* **What the exercise asks**
Set down exactly the lines from the one containing "title) at 1." through the end of the records below, both included, and nothing else.

(Stored data entries)
BEGIN
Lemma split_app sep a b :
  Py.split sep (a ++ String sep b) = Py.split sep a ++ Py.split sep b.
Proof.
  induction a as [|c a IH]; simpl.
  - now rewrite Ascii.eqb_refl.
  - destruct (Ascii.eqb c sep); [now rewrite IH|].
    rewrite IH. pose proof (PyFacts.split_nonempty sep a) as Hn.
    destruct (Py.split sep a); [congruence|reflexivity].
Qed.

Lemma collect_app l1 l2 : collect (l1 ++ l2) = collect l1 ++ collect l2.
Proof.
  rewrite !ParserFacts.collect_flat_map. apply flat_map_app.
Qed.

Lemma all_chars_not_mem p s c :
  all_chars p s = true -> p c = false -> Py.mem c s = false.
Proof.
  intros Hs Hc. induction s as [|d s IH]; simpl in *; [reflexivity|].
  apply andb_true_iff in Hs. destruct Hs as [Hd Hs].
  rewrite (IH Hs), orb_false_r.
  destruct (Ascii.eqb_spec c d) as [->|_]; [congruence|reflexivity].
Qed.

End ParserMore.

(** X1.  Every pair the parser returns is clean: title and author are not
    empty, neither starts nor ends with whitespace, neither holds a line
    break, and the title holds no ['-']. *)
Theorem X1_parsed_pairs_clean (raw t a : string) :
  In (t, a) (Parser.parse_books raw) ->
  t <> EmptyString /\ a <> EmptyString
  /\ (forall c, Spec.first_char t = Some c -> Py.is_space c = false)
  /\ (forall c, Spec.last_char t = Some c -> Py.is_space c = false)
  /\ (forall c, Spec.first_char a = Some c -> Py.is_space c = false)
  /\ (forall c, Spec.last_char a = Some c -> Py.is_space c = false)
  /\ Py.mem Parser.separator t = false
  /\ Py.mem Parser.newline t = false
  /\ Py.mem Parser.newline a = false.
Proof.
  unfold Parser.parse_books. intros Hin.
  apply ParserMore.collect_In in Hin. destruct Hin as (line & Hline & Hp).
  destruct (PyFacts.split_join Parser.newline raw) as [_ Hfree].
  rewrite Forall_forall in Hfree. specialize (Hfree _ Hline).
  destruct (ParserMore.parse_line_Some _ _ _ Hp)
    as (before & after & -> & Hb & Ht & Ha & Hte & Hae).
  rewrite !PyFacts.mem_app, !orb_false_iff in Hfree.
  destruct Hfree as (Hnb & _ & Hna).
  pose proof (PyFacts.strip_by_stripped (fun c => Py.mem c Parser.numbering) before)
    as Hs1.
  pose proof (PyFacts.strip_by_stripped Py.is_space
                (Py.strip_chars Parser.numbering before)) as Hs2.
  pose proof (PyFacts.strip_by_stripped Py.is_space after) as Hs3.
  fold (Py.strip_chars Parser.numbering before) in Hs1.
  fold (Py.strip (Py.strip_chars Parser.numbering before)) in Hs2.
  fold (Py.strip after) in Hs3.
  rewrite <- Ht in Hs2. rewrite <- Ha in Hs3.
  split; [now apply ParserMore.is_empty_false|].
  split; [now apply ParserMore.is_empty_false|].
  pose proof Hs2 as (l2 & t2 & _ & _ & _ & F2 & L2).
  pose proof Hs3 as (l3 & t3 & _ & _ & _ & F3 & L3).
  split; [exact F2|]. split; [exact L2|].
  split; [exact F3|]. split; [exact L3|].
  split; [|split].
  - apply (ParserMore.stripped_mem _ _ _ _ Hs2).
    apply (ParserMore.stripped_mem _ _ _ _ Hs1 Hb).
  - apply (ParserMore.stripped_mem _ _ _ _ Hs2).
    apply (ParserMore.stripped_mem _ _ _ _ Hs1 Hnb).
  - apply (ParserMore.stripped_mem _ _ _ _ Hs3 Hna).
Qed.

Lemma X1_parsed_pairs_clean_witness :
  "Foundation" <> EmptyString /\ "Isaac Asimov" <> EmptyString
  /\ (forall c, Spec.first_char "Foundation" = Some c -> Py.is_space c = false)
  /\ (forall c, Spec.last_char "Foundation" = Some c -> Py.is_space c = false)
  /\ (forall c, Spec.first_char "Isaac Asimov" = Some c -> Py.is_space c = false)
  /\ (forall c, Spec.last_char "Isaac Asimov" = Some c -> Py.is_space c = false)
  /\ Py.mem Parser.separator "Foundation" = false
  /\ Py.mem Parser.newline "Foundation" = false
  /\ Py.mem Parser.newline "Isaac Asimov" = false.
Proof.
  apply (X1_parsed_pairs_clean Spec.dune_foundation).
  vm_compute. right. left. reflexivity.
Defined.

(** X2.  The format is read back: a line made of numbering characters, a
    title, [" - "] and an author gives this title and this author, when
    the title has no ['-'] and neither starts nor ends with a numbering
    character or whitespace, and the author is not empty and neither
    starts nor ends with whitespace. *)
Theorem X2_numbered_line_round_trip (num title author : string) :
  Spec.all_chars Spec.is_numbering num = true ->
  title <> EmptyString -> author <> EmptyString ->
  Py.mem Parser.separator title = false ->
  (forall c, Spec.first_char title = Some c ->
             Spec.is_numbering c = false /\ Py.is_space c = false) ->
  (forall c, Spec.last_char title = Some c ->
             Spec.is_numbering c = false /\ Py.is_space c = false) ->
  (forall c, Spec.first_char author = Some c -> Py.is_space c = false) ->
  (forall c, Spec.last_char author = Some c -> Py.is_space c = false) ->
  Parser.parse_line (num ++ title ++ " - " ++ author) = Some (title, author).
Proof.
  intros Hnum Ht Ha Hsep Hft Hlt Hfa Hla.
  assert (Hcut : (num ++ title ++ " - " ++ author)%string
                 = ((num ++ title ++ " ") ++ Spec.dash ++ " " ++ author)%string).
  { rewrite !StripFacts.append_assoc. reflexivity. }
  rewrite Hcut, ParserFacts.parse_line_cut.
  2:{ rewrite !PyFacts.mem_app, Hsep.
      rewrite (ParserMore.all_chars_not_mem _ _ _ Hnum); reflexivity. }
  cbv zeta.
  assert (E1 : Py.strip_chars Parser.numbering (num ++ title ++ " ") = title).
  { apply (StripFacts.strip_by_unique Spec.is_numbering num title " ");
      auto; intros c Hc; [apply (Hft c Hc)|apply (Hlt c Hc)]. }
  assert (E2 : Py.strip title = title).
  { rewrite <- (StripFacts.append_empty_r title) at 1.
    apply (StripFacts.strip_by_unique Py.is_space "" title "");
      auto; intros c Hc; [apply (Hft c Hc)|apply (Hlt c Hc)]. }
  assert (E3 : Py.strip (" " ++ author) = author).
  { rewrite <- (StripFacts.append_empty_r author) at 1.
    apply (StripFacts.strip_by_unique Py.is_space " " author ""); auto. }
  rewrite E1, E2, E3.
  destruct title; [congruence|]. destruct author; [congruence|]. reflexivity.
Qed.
END
* **Written reply**
  { rewrite <- (StripFacts.append_empty_r title) at 1.
    apply (StripFacts.strip_by_unique Py.is_space "" title "");
      auto; intros c Hc; [apply (Hft c Hc)|apply (Hlt c Hc)]. }
  assert (E3 : Py.strip (" " ++ author) = author).
  { rewrite <- (StripFacts.append_empty_r author) at 1.
    apply (StripFacts.strip_by_unique Py.is_space " " author ""); auto. }
  rewrite E1, E2, E3.
  destruct title; [congruence|]. destruct author; [congruence|]. reflexivity.
Qed.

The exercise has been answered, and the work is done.